◆ Problem description
In the entries below, find the lines that contain the word "MsgVote" and copy them.
---- Extracted material
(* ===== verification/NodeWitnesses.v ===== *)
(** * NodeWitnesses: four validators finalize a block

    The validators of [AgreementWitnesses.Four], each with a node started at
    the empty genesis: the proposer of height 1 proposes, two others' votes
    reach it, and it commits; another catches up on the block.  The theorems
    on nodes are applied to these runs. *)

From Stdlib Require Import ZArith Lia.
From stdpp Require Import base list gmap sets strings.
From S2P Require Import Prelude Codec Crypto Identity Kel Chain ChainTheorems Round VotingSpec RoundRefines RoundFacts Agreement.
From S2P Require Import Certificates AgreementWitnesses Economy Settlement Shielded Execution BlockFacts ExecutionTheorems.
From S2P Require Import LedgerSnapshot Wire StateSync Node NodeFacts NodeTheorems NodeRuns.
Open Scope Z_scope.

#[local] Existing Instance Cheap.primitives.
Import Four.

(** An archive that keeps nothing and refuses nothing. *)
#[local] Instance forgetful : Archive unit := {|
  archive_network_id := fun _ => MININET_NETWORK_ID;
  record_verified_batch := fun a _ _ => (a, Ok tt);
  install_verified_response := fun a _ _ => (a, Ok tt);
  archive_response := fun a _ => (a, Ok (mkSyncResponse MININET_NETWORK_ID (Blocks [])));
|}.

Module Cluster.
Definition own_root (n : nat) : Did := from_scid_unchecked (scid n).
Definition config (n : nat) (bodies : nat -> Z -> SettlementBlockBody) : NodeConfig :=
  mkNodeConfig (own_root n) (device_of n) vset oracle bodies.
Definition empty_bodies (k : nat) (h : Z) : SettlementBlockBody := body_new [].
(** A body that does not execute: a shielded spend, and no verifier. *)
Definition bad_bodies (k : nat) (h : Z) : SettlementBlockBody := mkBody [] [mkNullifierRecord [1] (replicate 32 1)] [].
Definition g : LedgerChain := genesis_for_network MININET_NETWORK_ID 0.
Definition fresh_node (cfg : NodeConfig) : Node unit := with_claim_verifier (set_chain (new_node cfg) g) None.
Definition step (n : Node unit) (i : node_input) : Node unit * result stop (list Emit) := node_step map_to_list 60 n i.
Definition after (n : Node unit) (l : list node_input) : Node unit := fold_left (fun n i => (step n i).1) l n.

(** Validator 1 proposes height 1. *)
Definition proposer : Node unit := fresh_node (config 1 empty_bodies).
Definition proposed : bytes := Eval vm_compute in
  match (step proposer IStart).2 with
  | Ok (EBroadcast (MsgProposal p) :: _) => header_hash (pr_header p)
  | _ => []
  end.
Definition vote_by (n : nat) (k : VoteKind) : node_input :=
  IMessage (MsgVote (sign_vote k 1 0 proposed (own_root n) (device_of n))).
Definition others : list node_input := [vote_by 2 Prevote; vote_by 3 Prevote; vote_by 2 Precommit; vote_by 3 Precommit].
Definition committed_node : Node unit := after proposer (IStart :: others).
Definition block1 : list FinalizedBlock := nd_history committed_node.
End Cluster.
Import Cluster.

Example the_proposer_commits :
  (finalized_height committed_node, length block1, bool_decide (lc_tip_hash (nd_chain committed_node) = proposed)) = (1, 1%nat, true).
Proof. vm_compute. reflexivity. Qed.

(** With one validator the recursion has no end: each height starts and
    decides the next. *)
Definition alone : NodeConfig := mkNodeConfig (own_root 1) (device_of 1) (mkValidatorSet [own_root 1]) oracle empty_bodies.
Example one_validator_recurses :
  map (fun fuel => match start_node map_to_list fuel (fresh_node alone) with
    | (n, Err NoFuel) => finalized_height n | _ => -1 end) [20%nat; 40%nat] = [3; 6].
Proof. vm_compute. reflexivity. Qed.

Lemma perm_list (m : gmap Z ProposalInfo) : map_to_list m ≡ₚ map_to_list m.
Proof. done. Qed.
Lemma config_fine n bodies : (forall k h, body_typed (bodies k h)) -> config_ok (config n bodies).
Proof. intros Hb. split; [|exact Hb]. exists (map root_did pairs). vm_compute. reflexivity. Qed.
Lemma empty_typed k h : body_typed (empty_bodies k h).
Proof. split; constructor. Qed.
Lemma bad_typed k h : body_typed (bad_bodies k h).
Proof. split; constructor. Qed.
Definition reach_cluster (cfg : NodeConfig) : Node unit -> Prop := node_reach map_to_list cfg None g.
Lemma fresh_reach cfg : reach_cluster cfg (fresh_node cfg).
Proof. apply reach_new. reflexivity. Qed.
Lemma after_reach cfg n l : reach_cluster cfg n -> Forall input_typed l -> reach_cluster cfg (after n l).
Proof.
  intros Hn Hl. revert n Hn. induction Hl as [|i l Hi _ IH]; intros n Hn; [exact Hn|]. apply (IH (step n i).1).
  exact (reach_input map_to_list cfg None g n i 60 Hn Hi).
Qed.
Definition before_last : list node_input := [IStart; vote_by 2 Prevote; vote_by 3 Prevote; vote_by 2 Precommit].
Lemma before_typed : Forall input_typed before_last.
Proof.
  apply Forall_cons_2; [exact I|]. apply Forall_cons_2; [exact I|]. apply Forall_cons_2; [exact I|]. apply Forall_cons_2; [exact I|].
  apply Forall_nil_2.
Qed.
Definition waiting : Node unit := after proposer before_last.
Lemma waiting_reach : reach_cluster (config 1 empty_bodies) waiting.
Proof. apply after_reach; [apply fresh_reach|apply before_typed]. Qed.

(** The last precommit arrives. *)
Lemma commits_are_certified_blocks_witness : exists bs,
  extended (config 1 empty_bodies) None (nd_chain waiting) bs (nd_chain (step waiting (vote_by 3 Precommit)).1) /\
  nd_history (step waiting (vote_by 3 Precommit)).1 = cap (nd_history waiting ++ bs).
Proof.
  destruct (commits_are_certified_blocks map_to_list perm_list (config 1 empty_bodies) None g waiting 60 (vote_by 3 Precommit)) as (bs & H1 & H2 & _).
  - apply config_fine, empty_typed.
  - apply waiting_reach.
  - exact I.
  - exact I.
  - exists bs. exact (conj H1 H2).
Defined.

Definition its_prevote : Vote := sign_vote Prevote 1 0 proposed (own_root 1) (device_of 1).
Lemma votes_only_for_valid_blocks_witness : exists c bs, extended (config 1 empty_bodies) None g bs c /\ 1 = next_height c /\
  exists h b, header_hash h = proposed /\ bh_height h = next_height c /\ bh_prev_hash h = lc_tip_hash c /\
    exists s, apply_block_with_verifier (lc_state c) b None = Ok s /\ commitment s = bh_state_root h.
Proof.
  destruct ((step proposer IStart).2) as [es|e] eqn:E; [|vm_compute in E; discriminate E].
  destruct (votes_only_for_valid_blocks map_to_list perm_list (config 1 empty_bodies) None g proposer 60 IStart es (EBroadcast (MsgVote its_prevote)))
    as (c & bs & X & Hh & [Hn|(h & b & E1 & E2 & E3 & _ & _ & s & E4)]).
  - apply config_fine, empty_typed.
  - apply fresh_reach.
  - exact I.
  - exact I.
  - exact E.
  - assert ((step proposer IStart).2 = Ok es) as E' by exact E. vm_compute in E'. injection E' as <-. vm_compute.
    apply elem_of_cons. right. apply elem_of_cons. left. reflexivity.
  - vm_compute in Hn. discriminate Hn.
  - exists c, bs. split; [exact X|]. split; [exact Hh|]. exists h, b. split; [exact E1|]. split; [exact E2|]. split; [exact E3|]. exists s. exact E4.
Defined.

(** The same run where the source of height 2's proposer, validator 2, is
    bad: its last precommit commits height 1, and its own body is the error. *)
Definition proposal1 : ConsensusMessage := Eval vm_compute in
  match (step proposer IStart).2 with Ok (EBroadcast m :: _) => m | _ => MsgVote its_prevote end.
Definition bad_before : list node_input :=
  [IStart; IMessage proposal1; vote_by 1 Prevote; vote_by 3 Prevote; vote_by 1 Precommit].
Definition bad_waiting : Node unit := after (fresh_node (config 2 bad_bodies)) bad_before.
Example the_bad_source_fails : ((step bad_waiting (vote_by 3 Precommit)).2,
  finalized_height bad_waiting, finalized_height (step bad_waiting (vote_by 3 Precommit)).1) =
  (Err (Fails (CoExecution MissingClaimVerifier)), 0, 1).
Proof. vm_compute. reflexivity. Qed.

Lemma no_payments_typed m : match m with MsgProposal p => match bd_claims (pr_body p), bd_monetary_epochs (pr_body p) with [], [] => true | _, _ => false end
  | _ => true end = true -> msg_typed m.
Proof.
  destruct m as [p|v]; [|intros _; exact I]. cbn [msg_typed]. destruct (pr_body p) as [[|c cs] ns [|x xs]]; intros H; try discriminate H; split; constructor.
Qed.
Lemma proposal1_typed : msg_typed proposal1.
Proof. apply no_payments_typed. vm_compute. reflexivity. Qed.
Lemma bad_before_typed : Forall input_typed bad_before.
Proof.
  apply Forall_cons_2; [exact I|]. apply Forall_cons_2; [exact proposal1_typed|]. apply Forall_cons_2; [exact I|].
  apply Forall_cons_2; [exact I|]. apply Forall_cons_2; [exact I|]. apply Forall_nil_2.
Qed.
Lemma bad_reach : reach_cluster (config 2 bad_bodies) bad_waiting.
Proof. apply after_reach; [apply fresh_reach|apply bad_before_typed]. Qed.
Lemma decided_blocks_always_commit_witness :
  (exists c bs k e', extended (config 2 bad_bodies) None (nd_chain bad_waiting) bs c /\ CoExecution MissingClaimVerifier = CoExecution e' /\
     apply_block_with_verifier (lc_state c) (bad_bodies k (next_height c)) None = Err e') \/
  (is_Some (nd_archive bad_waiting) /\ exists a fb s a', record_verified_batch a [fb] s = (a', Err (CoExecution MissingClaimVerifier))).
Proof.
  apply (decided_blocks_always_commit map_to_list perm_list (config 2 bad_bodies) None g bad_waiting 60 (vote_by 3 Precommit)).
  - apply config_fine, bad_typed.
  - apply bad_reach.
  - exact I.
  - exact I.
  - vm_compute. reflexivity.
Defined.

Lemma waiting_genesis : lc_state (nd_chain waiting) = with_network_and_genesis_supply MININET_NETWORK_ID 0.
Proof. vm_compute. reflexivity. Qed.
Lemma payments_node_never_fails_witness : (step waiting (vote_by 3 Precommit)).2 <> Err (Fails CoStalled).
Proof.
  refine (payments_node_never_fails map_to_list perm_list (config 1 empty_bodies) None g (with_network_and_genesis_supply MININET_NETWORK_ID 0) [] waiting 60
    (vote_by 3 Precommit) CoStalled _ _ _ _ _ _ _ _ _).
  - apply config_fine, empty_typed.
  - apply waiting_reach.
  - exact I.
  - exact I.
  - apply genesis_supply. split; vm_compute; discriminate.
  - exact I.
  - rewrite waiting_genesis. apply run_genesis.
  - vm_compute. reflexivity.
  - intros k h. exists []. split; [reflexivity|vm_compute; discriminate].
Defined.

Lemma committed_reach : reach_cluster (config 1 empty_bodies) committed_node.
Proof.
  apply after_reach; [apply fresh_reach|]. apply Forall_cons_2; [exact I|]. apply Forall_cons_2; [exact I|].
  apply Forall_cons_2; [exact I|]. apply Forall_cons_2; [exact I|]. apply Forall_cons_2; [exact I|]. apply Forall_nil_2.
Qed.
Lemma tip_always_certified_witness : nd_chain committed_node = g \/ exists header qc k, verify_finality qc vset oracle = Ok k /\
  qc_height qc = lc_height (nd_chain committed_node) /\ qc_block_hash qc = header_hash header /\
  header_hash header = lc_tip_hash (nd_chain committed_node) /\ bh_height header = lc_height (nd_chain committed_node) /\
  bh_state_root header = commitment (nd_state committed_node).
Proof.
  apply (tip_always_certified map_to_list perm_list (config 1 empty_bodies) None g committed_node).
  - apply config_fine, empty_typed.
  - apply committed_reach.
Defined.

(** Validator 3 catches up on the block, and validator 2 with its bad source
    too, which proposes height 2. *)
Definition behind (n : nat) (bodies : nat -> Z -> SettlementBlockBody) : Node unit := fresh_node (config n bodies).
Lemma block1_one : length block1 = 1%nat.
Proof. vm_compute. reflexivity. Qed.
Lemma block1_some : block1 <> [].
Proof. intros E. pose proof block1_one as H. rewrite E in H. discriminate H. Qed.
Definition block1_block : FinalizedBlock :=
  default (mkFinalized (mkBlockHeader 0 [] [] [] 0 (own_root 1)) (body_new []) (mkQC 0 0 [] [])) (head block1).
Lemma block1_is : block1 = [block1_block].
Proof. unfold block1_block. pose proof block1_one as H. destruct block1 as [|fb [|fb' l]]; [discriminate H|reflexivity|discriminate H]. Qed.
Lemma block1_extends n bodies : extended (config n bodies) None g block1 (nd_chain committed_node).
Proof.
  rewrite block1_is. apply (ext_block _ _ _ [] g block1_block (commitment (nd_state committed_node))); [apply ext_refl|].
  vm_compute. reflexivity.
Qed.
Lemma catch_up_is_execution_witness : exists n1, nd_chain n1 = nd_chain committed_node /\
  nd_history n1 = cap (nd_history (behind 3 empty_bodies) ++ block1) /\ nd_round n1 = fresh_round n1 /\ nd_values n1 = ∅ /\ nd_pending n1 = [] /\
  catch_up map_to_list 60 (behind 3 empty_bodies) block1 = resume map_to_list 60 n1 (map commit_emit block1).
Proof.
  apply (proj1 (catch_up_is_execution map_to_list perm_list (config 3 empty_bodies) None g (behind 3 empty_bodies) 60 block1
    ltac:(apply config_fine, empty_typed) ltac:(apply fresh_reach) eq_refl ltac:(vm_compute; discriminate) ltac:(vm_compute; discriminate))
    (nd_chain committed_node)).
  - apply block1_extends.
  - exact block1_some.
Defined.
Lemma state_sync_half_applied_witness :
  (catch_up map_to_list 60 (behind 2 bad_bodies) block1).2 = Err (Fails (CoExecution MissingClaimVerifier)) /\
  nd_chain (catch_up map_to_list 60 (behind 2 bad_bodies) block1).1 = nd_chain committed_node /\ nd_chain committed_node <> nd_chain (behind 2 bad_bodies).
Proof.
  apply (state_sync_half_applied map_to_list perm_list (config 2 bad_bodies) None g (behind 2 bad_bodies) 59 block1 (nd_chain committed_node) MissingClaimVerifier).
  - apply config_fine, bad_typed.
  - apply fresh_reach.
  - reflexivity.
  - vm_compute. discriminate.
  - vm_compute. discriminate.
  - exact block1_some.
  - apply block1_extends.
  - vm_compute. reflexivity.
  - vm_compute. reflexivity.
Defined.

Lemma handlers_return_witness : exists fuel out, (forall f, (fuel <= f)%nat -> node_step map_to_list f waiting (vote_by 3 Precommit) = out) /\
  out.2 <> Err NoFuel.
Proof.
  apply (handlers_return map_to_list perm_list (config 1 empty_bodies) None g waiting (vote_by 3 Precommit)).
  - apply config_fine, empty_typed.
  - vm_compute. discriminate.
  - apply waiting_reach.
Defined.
--------
◆ Written solution
  IMessage (MsgVote (sign_vote k 1 0 proposed (own_root n) (device_of n))).
  destruct (votes_only_for_valid_blocks map_to_list perm_list (config 1 empty_bodies) None g proposer 60 IStart es (EBroadcast (MsgVote its_prevote)))
  match (step proposer IStart).2 with Ok (EBroadcast m :: _) => m | _ => MsgVote its_prevote end.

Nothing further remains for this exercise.